La pensée de la mort lui revint, comme elle lui venait trop souvent depuis qu’elle avait rencontré Matthieu, et, ce soir, elle s’imposait avec plus de force que jamais. Si Fiora disparaissait, ceux qu’elle aimait, les rares êtres que la vie lui eût laissés, pourraient continuer à vivre dans cette maison où ils se sentaient si bien. On l’enterrerait dans l’île, près du prieuré Saint-Côme, afin qu’elle pût reposer en terre bénite, et Léonarde, chaque matin, viendrait fleurir sa tombe avec des bouquets de lilas, de pivoines, de roses et de chèvrefeuille, d’œillets, de pervenches ou de perce-neige, selon les saisons. Entre ses mains, le petit
Philippe serait bien gardé, bien élevé et, certainement, le roi ne lui ménagerait pas sa protection. Oui, ce serait la meilleure des solutions, à condition que la mort vînt naturellement. Un suicide ne ferait que jeter l’opprobre sur ceux qu’elle aimait, à moins que sa mort ne ressemblât à un accident ? Les pêcheurs du pays disaient que la Loire avait d’étranges tourbillons, des courants violents et des creux profonds. Plus d’un imprudent s’y était perdu en se baignant.
Bien sûr, la saison n’était plus guère à la baignade. Les matins étaient frais et déjà brumeux si les couchers de soleil gardaient un peu de chaleur dans leurs pourpres et leurs ors. Ce serait tellement simple, tellement facile ! Presque agréable ? Juste un peu de courage pour faire les premiers pas, et puis s’étendre dans l’eau fraîche et se laisser emporter, rouler par elle jusqu’aux portes de l’infini.

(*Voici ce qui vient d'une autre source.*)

(** X6.  Every operation keeps the tables well formed (unique emails,
    unique primary keys) and only ever appends to the User table: the rows
    that were there stay as they are, quota included, and at most one row
    is added, with a quota of 10. *)
Theorem operations_keep_tables_well_formed :
  forall (svc : services) (op : operation) (w : world),
    db_wf w ->
    db_wf (perform svc op w) /\
    exists new, users (perform svc op w) = users w ++ new /\
                (length new <= 1)%nat /\
                Forall (fun u => user_video_quota u = 10) new.
Proof.
  intros svc op w (He & Hi & Hv).
  assert (Hsame : users (perform svc op w) = users w ->
                  videos (perform svc op w) = videos w ->
                  db_wf (perform svc op w) /\
                  exists new, users (perform svc op w) = users w ++ new /\
                              (length new <= 1)%nat /\
                              Forall (fun u => user_video_quota u = 10) new).
  { intros Eu Ev. split; [unfold db_wf; now rewrite Eu, Ev|].
    exists []. rewrite app_nil_r. repeat split; auto. }
  assert (Hadd : forall u,
            perform svc op w = with_users (fun us => us ++ [u]) w ->
            (forall v, v ∈ users w -> user_email v <> user_email u) ->
            user_id_ u = crud.next_id (map user_id_ (users w)) ->
            user_video_quota u = 10 ->
            db_wf (perform svc op w) /\
            exists new, users (perform svc op w) = users w ++ new /\
                        (length new <= 1)%nat /\
                        Forall (fun u => user_video_quota u = 10) new).
  { intros u E Hn Hid Hq. rewrite E. cbn [users with_users]. split.
    - unfold db_wf. cbn [users videos with_users]. rewrite !map_app. cbn [map].
      split; [|split; [|exact Hv]].
      + apply NoDup_snoc_fresh; [exact He|]. intros Hin.
        apply list_elem_of_In, in_map_iff in Hin as (v & Ev & Hin).
        apply (Hn v); [now apply list_elem_of_In | exact Ev].
      + apply NoDup_snoc_fresh; [exact Hi|]. rewrite Hid. apply next_id_fresh.
    - exists [u]. repeat split; auto. }
  destruct op; cbn [perform] in *.
  - destruct (main_create_user_cases user w) as [[_ E]|[Hn E]]; rewrite E in *.
    + now apply Hsame.
    + cbv zeta in *. cbn [snd] in *. eapply Hadd; [reflexivity | exact Hn | reflexivity..].
  - now apply Hsame.
  - pose proof (generate_video_keeps_db svc req w) as H.
    unfold db in H. injection H as Hu Hv'. now apply Hsame.
  - now apply Hsame.
  - now apply Hsame.
  - destruct (crud_create_user_cases user w) as [[_ E]|[Hn E]]; rewrite E in *.
    + now apply Hsame.
    + cbv zeta in *. cbn [snd] in *. eapply Hadd; [reflexivity | exact Hn | reflexivity..].
  - now apply Hsame.
  - split; [|exists []; rewrite app_nil_r; repeat split; auto].
    unfold db_wf, crud.create_user_video. cbn [snd users videos with_videos].
    split; [exact He|]. split; [exact Hi|].
    rewrite map_app. cbn [map video_id_].
    apply NoDup_snoc_fresh; [exact Hv | apply next_id_fresh].
Qed.

(** A run of X6: the sample tables after a user is added. *)
Lemma operations_keep_tables_well_formed_witness :
  db_wf (perform (Sample.svc 200)
           (OpCreateUser {| schemas.email := "bob@example.org" |}) SampleDb.w2).
Proof.
  refine (proj1 (operations_keep_tables_well_formed (Sample.svc 200)
                   (OpCreateUser {| schemas.email := "bob@example.org" |}) SampleDb.w2 _)).
  split; [|split]; simpl.
  - apply NoDup_singleton.
  - apply NoDup_singleton.
  - repeat (constructor; [rewrite ?elem_of_cons, ?elem_of_nil; intuition discriminate|]).
    constructor.
Defined.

Fiora ferma les yeux pour mieux savourer l’idée qu’elle se faisait de cette façon de quitter le monde et ne s’aperçut pas que, à force de s’imaginer dans l’anéantissement fatal, elle finissait par s’endormir...

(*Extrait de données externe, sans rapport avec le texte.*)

(** [ParseInt(s, 0, 32)] without error returns a value of [int32], which
    the conversion [int32(i)] leaves as it is. *)
Lemma ParseInt_int32 (s : string) (v : Z) :
  strconv.ParseInt s 0 32 = (v, None) ->
  - 2 ^ 31 <= v < 2 ^ 31 /\ int32 v = v.
Proof.
  intros H.
  assert (Hr : - 2 ^ 31 <= v < 2 ^ 31).
  { unfold strconv.ParseInt in H.
    destruct s as [| c0 s']; [discriminate |].
    destruct (strconv.ParseUint
                (if Ascii.eqb c0 "+" || Ascii.eqb c0 "-" then s'
                 else String c0 s') 0 32) as [un err] eqn:Hun.
    assert (Hun' : 0 <= un <= 2 ^ 32 - 1
                   /\ (err = None \/ (err = Some strconv.ErrRange
                                      /\ un = 2 ^ 32 - 1))).
    { destruct err as [[] |]; try discriminate.
      - apply ParseUint_ErrRange in Hun; [| lia]. subst un.
        split; [lia | right; split; reflexivity].
      - split; [| left; reflexivity].
        apply ParseUint_range in Hun; lia. }
    destruct Hun' as [Hnn Herr].
    assert (H' : (if negb (Ascii.eqb c0 "-") && (2 ^ 31 <=? un)
                  then (2 ^ 31 - 1, Some strconv.ErrRange)
                  else if Ascii.eqb c0 "-" && (2 ^ 31 <? un)
                       then (- 2 ^ 31, Some strconv.ErrRange)
                       else (if Ascii.eqb c0 "-" then - un else un, None))
                 = (v, None)).
    { destruct Herr as [-> | [-> _]]; exact H. }
    clear H.
    destruct (Ascii.eqb c0 "-"); cbn [negb andb] in H'.
    - destruct (Z.ltb_spec (2 ^ 31) un); [discriminate |].
      injection H' as <-. lia.
    - destruct (Z.leb_spec (2 ^ 31) un); [discriminate |].
      injection H' as <-. lia. }
  split; [exact Hr |].
  unfold int32. rewrite Z.mod_small by lia. lia.
Qed.

(** ** Tokens the integer parser is sure to reject *)

Lemma digitValue_numericByte (c : ascii) (d : Z) :
  strconv.digitValue c = Some d -> numericByte c = true.
Proof.
  unfold strconv.digitValue, numericByte.
  destruct (strconv.isDigit c); [reflexivity |].
  destruct (strconv.isLetter c); [reflexivity | discriminate].
Qed.

(** The digit loop stops with an error on digits that hold a byte of no
    integer literal. *)
Lemma digitLoop_foreign_byte
      (base0 : bool) (base cutoff maxVal : Z) (s : string) :
  forallb_str numericByte s = false ->
  forall n us,
    exists v e us',
      strconv.digitLoop base0 base cutoff maxVal s n us = (v, Some e, us').
Proof.
  induction s as [| c s IH]; intros Hs n us; [discriminate |].
  cbn [forallb_str] in Hs. cbn [strconv.digitLoop].
  destruct (Ascii.eqb c "_" && base0) eqn:Hu.
  - apply andb_prop in Hu as [Hu _].
    unfold numericByte in Hs. rewrite Hu, !orb_true_r in Hs. apply IH, Hs.
  - destruct (strconv.digitValue c) as [d |] eqn:Hd; [| eauto].
    rewrite (digitValue_numericByte c Hd) in Hs.
    destruct (base <=? d); [eauto |].
    destruct (cutoff <=? n); [eauto |].
    cbv zeta.
    destruct (strconv.maxUint64 <? n * base + d); [eauto |].
    destruct (maxVal <? n * base + d); [eauto |].
    apply IH, Hs.
Qed.

Lemma pickBase_foreign_byte (s digits : string) (b : Z) :
  strconv.pickBase s 0 = Some (b, digits) ->
  forallb_str numericByte s = false ->
  forallb_str numericByte digits = false.
Proof.
  unfold strconv.pickBase. cbn [Z.leb Z.compare andb Z.eqb].
  destruct s as [| c0 s']; [intros [= _ <-]; auto |].
  destruct (Ascii.eqb_spec c0 "0") as [-> | _]; [| intros [= _ <-]; auto].
  destruct (strconv.basePrefix (String "0" s')) as [p |] eqn:Hp.
  - destruct s' as [| c1 s'']; [discriminate |].
    assert (Hc1 : numericByte c1 = true).
    { unfold strconv.basePrefix in Hp. cbn [Ascii.eqb andb] in Hp.
      change (Ascii.eqb "0" "0") with true in Hp. cbn [andb] in Hp.
      unfold numericByte, strconv.isLetter.
      destruct (Ascii.eqb_spec (lower c1) "b") as [-> | _];
        [rewrite orb_true_r; reflexivity |].
      destruct (Ascii.eqb_spec (lower c1) "o") as [-> | _];
        [rewrite orb_true_r; reflexivity |].
      destruct (Ascii.eqb_spec (lower c1) "x") as [-> | _];
        [rewrite orb_true_r; reflexivity | discriminate]. }
    intros Hpick Hs. cbn [forallb_str] in Hs. rewrite Hc1 in Hs.
    change (numericByte "0") with true in Hs. cbn [andb] in Hs.
    destruct (3 <=? String.length (String "0" (String c1 s'')))%nat.
    + destruct (Ascii.eqb p "b"); [injection Hpick as _ <-; exact Hs |].
      destruct (Ascii.eqb p "o"); injection Hpick as _ <-; exact Hs.
    + injection Hpick as _ <-. cbn [drop forallb_str].
      rewrite Hc1. exact Hs.
  - intros [= _ <-] Hs. exact Hs.
Qed.

(** [ParseUint(s, 0, bitSize)] rejects a token that holds a byte of no
    integer literal. *)
Lemma ParseUint_foreign_byte (s : string) (bitSize : Z) :
  forallb_str numericByte s = false ->
  snd (strconv.ParseUint s 0 bitSize) <> None.
Proof.
  intros Hs. unfold strconv.ParseUint.
  destruct s as [| c0 s']; [discriminate |].
  destruct (strconv.pickBase (String c0 s') 0) as [[b digits] |] eqn:Hpick;
    [| discriminate].
  destruct ((bitSize <? 0) || (64 <? bitSize)); [discriminate |].
  cbv zeta.
  destruct (digitLoop_foreign_byte
              (0 =? 0) b (strconv.maxUint64 / b + 1)
              (2 ^ (if bitSize =? 0 then strconv.IntSize else bitSize) - 1)
              digits (pickBase_foreign_byte _ Hpick Hs) 0 false)
    as (v & e & us & ->).
  discriminate.
Qed.

(** [ParseInt(s, 0, 32)] rejects a token that, after its sign, holds a byte
    of no integer literal. *)
Lemma ParseInt_foreign_byte (s : string) :
  forallb_str numericByte (strconv.stripSign s) = false ->
  snd (strconv.ParseInt s 0 32) <> None.
Proof.
  intros Hs. unfold strconv.ParseInt.
  destruct s as [| c0 s']; [discriminate |].
  assert (Hbody : (if Ascii.eqb c0 "+" || Ascii.eqb c0 "-" then s'
                   else String c0 s') = strconv.stripSign (String c0 s')).
  { cbn [strconv.stripSign]. rewrite orb_comm. reflexivity. }
  rewrite Hbody.
  pose proof (ParseUint_foreign_byte _ 32 Hs) as Herr.
  destruct (strconv.ParseUint (strconv.stripSign (String c0 s')) 0 32)
    as [un [e |]] eqn:Hun; [| contradiction Herr; reflexivity].
  destruct e; try discriminate.
  apply ParseUint_ErrRange in Hun; [| lia]. subst un.
  cbn [Z.eqb]. cbv zeta.
  destruct (Ascii.eqb c0 "-"); discriminate.
Qed.

(** ** The fields of a status line *)

Lemma lor_below_RuneSelf (a b : Z) :
  0 <= a < utf8.RuneSelf -> 0 <= b < utf8.RuneSelf ->
  0 <= Z.lor a b < utf8.RuneSelf.
Proof.
  unfold utf8.RuneSelf. intros Ha Hb.
  assert (Hnn : 0 <= Z.lor a b) by (apply Z.lor_nonneg; lia).
  split; [exact Hnn |].
  assert (Hs : Z.shiftr (Z.lor a b) 7 = 0).
  { rewrite Z.shiftr_lor, !Z.shiftr_div_pow2 by lia.
    change (2 ^ 7) with 128.
    rewrite (Z.div_small a), (Z.div_small b) by lia. reflexivity. }
  rewrite Z.shiftr_div_pow2 in Hs by lia. change (2 ^ 7) with 128 in Hs.
  apply Z.div_small_iff in Hs; lia.
Qed.

Lemma fold_lor_below_RuneSelf (l : list Z) :
  Forall (fun b => 0 <= b < utf8.RuneSelf) l ->
  forall acc, 0 <= acc < utf8.RuneSelf ->
              0 <= fold_left Z.lor l acc < utf8.RuneSelf.
Proof.
  induction 1 as [| b l Hb _ IH]; intros acc Hacc; simpl; [exact Hacc |].
  apply IH, lor_below_RuneSelf; assumption.
Qed.

Lemma byteval_nonneg (c : ascii) : 0 <= byteval c.
Proof. unfold byteval. lia. Qed.

Lemma bytes_of_ascii (s : string) :
  forallb_str (fun c => byteval c <? utf8.RuneSelf) s = true ->
  Forall (fun b => 0 <= b < utf8.RuneSelf) (bytes_of s).
Proof.
  induction s as [| c s IH]; simpl; intros H; constructor.
  - apply andb_prop in H as [Hc _]. apply Z.ltb_lt in Hc.
    split; [apply byteval_nonneg | exact Hc].
  - apply IH. apply andb_prop in H as [_ Hs]. exact Hs.
Qed.

(** On an ASCII string [Fields] takes its ASCII path. *)
Lemma Fields_ascii (s : string) :
  forallb_str (fun c => byteval c <? utf8.RuneSelf) s = true ->
  strings.Fields s = strings.fieldsASCII s None.
Proof.
  intros H. unfold strings.Fields, strings.setBits.
  pose proof (fold_lor_below_RuneSelf (bytes_of_ascii s H) (acc := 0)) as Hb.
  destruct (Z.leb_spec utf8.RuneSelf (fold_left Z.lor (bytes_of s) 0));
    [| reflexivity].
  unfold utf8.RuneSelf in *. lia.
Qed.

Lemma forallb_str_append (p : ascii -> bool) (a b : string) :
  forallb_str p (a ++ b) = forallb_str p a && forallb_str p b.
Proof.
  induction a as [| c a IH]; simpl; [reflexivity |].
  rewrite IH, andb_assoc. reflexivity.
Qed.

Lemma forallb_str_weaken (p q : ascii -> bool) (s : string) :
  (forall c, p c = true -> q c = true) ->
  forallb_str p s = true -> forallb_str q s = true.
Proof.
  intros Hpq. induction s as [| c s IH]; simpl; [reflexivity |].
  intros H. apply andb_prop in H as [Hc Hs].
  rewrite (Hpq c Hc), (IH Hs). reflexivity.
Qed.

(** Bytes that are no white space extend the open field. *)
Lemma fieldsASCII_run (t s w : string) :
  forallb_str tokenByte t = true ->
  strings.fieldsASCII (t ++ s) (Some w) = strings.fieldsASCII s (Some (w ++ t)).
Proof.
  revert w. induction t as [| c t IH]; intros w Ht; simpl.
  - rewrite append_nil_r. reflexivity.
  - simpl in Ht. apply andb_prop in Ht as [Hc Ht].
    unfold tokenByte in Hc. apply andb_prop in Hc as [_ Hc].
    apply negb_true_iff in Hc. rewrite Hc.
    rewrite IH by exact Ht. rewrite append_assoc. reflexivity.
Qed.

Lemma fieldsASCII_token (t s : string) :
  wellFormedToken t ->
  strings.fieldsASCII (t ++ s) None = strings.fieldsASCII s (Some t).
Proof.
  intros [Hne Ht]. destruct t as [| c t]; [contradiction |].
  simpl in Ht. apply andb_prop in Ht as [Hc Ht].
  unfold tokenByte in Hc. apply andb_prop in Hc as [_ Hc].
  apply negb_true_iff in Hc. simpl. rewrite Hc.
  apply (fieldsASCII_run t s (String c "")), Ht.
Qed.

(** The fields of a line of well-formed tokens joined by single spaces and
    ended by a line feed are those tokens. *)
Lemma fieldsASCII_line (toks : list string) :
  Forall wellFormedToken toks ->
  strings.fieldsASCII (String.concat " " toks ++ lf) None = toks.
Proof.
  induction 1 as [| t toks Ht Htoks IH]; [reflexivity |].
  destruct toks as [| t2 toks].
  - cbn [String.concat]. rewrite fieldsASCII_token by exact Ht. reflexivity.
  - change (String.concat " " (t :: t2 :: toks))
      with (t ++ " " ++ String.concat " " (t2 :: toks)).
    rewrite !append_assoc, fieldsASCII_token by exact Ht.
    cbn [append strings.fieldsASCII]. change (strings.asciiSpace " ") with true.
    cbv iota. rewrite IH. reflexivity.
Qed.

Lemma line_ascii (toks : list string) :
  Forall wellFormedToken toks ->
  forallb_str (fun c => byteval c <? utf8.RuneSelf)
              (String.concat " " toks ++ lf) = true.
Proof.
  intros H. rewrite forallb_str_append, andb_true_iff. split; [| reflexivity].
  induction H as [| t toks [_ Ht] Htoks IH]; [reflexivity |].
  assert (Ha : forallb_str (fun c => byteval c <? utf8.RuneSelf) t = true).
  { revert Ht. apply forallb_str_weaken. unfold tokenByte. intros c Hc.
    apply andb_prop in Hc as [Hc _]. exact Hc. }
  destruct toks as [| t2 toks]; [exact Ha |].
  change (String.concat " " (t :: t2 :: toks))
    with (t ++ " " ++ String.concat " " (t2 :: toks)).
  rewrite !forallb_str_append, Ha, IH. reflexivity.
Qed.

Une angoisse subite la réveilla et la dressa assise sur son lit, le cœur battant et la sueur au front. La chambre était obscure, mais le vent s’était levé et le battant de la fenêtre tapait contre le mur. Fiora rejeta le drap qu’elle avait gardé serré contre elle et voulut se lever pour aller refermer. Elle n’eut pas le temps de mettre les pieds à terre : le choc étouffant d’une couverture s’abattit sur elle et, aussitôt, elle sentit que des bras l’encerclaient et s’efforçaient de la maintenir tandis qu’une corde se resserrait sur ses bras. Elle se débattit avec une énergie sauvage, hurla :
– Au secours ! ... A l’aide ! ... Haaaaa !
Cherchant sa gorge à tâtons, des doigts étouffèrent ses cris, mais d’autres leur faisaient écho. Elle entendit hurler Marcelline et aussi Léonarde qui suppliait le ou les agresseurs de libérer Fiora. Il y eut aussi un bruit de lutte suivi d’un gémissement de douleur, puis une voix hargneuse :
– Tenez-vous tranquille ou je saigne le gamin comme un poulet !

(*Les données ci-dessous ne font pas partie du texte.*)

Lemma lookup_update_where_Some P f m i v' :
  update_where P f m !! i = Some v' <->
  exists v, m !! i = Some v /\ v' = (if P v then f v else v).
Proof.
  rewrite lookup_update_where. destruct (m !! i); simpl; split.
  - intros [= <-]. eauto.
  - intros (? & [= ->] & ->). done.
  - done.
  - by intros (? & ? & ?).
Qed.

Lemma dom_update_where P f m : dom (update_where P f m) = dom m.
Proof. unfold update_where. apply dom_fmap_L. Qed.

Lemma elem_of_rows m v : v ∈ rows m <-> exists i, m !! i = Some v.
Proof.
  unfold rows. rewrite list_elem_of_fmap. split.
  - intros ([i v'] & -> & Hin). exists i. by apply elem_of_map_to_list in Hin.
  - intros [i Hi]. exists (i, v). split; [done|]. by apply elem_of_map_to_list.
Qed.

Lemma elem_of_filter_rows P m v :
  v ∈ List.filter P (rows m) <-> P v = true /\ exists i, m !! i = Some v.
Proof.
  rewrite list_elem_of_In, List.filter_In, <- list_elem_of_In, elem_of_rows. tauto.
Qed.

Lemma count_where_0 P m :
  count_where P m = 0%Z <-> forall i v, m !! i = Some v -> P v = false.
Proof.
  unfold count_where. split.
  - intros Hlen i v Hi. destruct (P v) eqn:HP; [|done].
    assert (v ∈ List.filter P (rows m)) as Hin.
    { apply elem_of_filter_rows. eauto. }
    destruct (List.filter P (rows m)); [by apply not_elem_of_nil in Hin|done].
  - intros Hall. destruct (List.filter P (rows m)) as [|v l] eqn:E; [done|].
    assert (v ∈ List.filter P (rows m)) as Hin by (rewrite E; left).
    apply elem_of_filter_rows in Hin as [HP [i Hi]].
    by rewrite (Hall i v Hi) in HP.
Qed.

Lemma count_where_pos P m :
  (0 < count_where P m)%Z <-> exists i v, m !! i = Some v /\ P v = true.
Proof.
  unfold count_where. split.
  - intros Hlen. destruct (List.filter P (rows m)) as [|v l] eqn:E; [simpl in Hlen; lia|].
    assert (v ∈ List.filter P (rows m)) as Hin by (rewrite E; left).
    apply elem_of_filter_rows in Hin as [HP [i Hi]]. eauto.
  - intros (i & v & Hi & HP).
    assert (v ∈ List.filter P (rows m)) as Hin by (apply elem_of_filter_rows; eauto).
    destruct (List.filter P (rows m)); [by apply not_elem_of_nil in Hin|simpl; lia].
Qed.
End tables.

(** Tables whose rows carry their key. *)
Section keyed.
Context {V : Type} (key : V -> N) (m : gmap N V).
Hypothesis Hkey : forall i v, m !! i = Some v -> key v = i.

Lemma rows_keys : key <$> rows m = (map_to_list m).*1.
Proof.
  unfold rows. rewrite <- list_fmap_compose. apply list_fmap_ext.
  intros n [i v] Hn. apply Hkey, elem_of_map_to_list. by eapply list_elem_of_lookup_2.
Qed.

Lemma rows_keys_NoDup : NoDup (key <$> rows m).
Proof. rewrite rows_keys. apply NoDup_fst_map_to_list. Qed.

Lemma filter_sublist (P : V -> bool) (l : list V) : List.filter P l `sublist_of` l.
Proof. induction l as [|v l IH]; simpl; [done|]. destruct (P v); by constructor. Qed.

Lemma filter_rows_keys_NoDup (P : V -> bool) : NoDup (key <$> List.filter P (rows m)).
Proof.
  eapply sublist_NoDup; [apply rows_keys_NoDup|]. apply fmap_sublist, filter_sublist.
Qed.

Lemma row_key v : v ∈ rows m -> m !! key v = Some v.
Proof. intros [i Hi]%elem_of_rows. by rewrite (Hkey i v Hi). Qed.
End keyed.

Create Rewrite HintDb tables.
#[export] Hint Rewrite @lookup_update_where @dom_update_where : tables.

(** The first row of a table that satisfies [P], and whether there is one. *)
Definition row_where {V} (P : V -> bool) (m : gmap N V) : option V :=
  head (List.filter P (rows m)).

Definition exists_row {V} (P : V -> bool) (m : gmap N V) : bool :=
  existsb P (rows m).

Section row_lookup.
Context {V : Type}.
Implicit Types (m : gmap N V) (P : V -> bool).

Lemma row_where_Some P m v :
  row_where P m = Some v -> P v = true /\ exists i, m !! i = Some v.
Proof.
  unfold row_where. intros Hh. apply elem_of_filter_rows.
  destruct (List.filter P (rows m)); simplify_eq/=. left.
Qed.

Lemma row_where_None P m :
  row_where P m = None <-> forall i v, m !! i = Some v -> P v = false.
Proof.
  rewrite <- count_where_0. unfold row_where, count_where.
  destruct (List.filter P (rows m)); simpl; split; intros; try done; lia.
Qed.

Lemma exists_row_false P m :
  exists_row P m = false <-> forall i v, m !! i = Some v -> P v = false.
Proof.
  unfold exists_row. split.
  - intros He i v Hi. destruct (P v) eqn:HP; [|done].
    assert (existsb P (rows m) = true) as Ht; [|congruence].
    apply existsb_exists. exists v. split; [|done].
    apply list_elem_of_In, elem_of_rows. eauto.
  - intros Hall. apply not_true_iff_false. intros (v & Hin & HP)%existsb_exists.
    apply list_elem_of_In, elem_of_rows in Hin as [i Hi].
    by rewrite (Hall i v Hi) in HP.
Qed.
End row_lookup.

– Non ! hurla Léonarde ! Pas l’enfant, pas l’enfant... pour l’amour de Dieu !
– Laissez Dieu tranquille et dites à l’homme qu’il aille enfermer ses chiens s’il ne veut pas qu’on les égorge. On va l’accompagner pour qu’il ne s’égare pas...
A travers l’épaisseur de la couverture, Fiora entendit encore la voix aiguë de Péronnelle qui hurlait des paroles sans suite et, comme la pression qui la maîtrisait semblait s’être relâchée, elle essaya de se débarrasser de l’épaisse étoffe.
Elle voulut crier de nouveau mais, au premier son, les doigts qui avaient lâché sa gorge se resserrèrent, étranglant le cri. Elle suffoqua, cependant qu’un voile rouge tombait devant ses yeux. Avec un brutal désespoir, elle pensa qu’elle allait mourir là, étranglée par un quelconque bandit, bien que la voix qu’elle avait entendue menacer avec un léger accent étranger ne lui fût pas tout à fait inconnue. C’était trop bête de finir ainsi ! Elle trouva tout juste la force d’un dernier gémissement avant de sombrer dans une totale inconscience.
Le froid de l’eau qu’on lui jetait au visage ranima Fiora. Elle toussa et voulut porter les mains à son cou qui la brûlait, mais les liens qui lui maintenaient les bras écartés l’en empêchèrent. Ouvrant péniblement les yeux, elle vit qu’elle se trouvait dans une petite pièce obscure et entièrement faite de planches qui lui donnaient assez l’air d’une boîte. Une chandelle posée sur un tonneau coulait et fumait en dégageant une odeur âcre et, découpée dans l’un des côtés, une petite ouverture carrée laissait passer un peu de brume. Elle était couchée sur une paillasse, toujours vêtue de la chemise dans laquelle elle dormait, et une couverture – peut-être celle dans laquelle on l’avait ficelée – recouvrait le tout.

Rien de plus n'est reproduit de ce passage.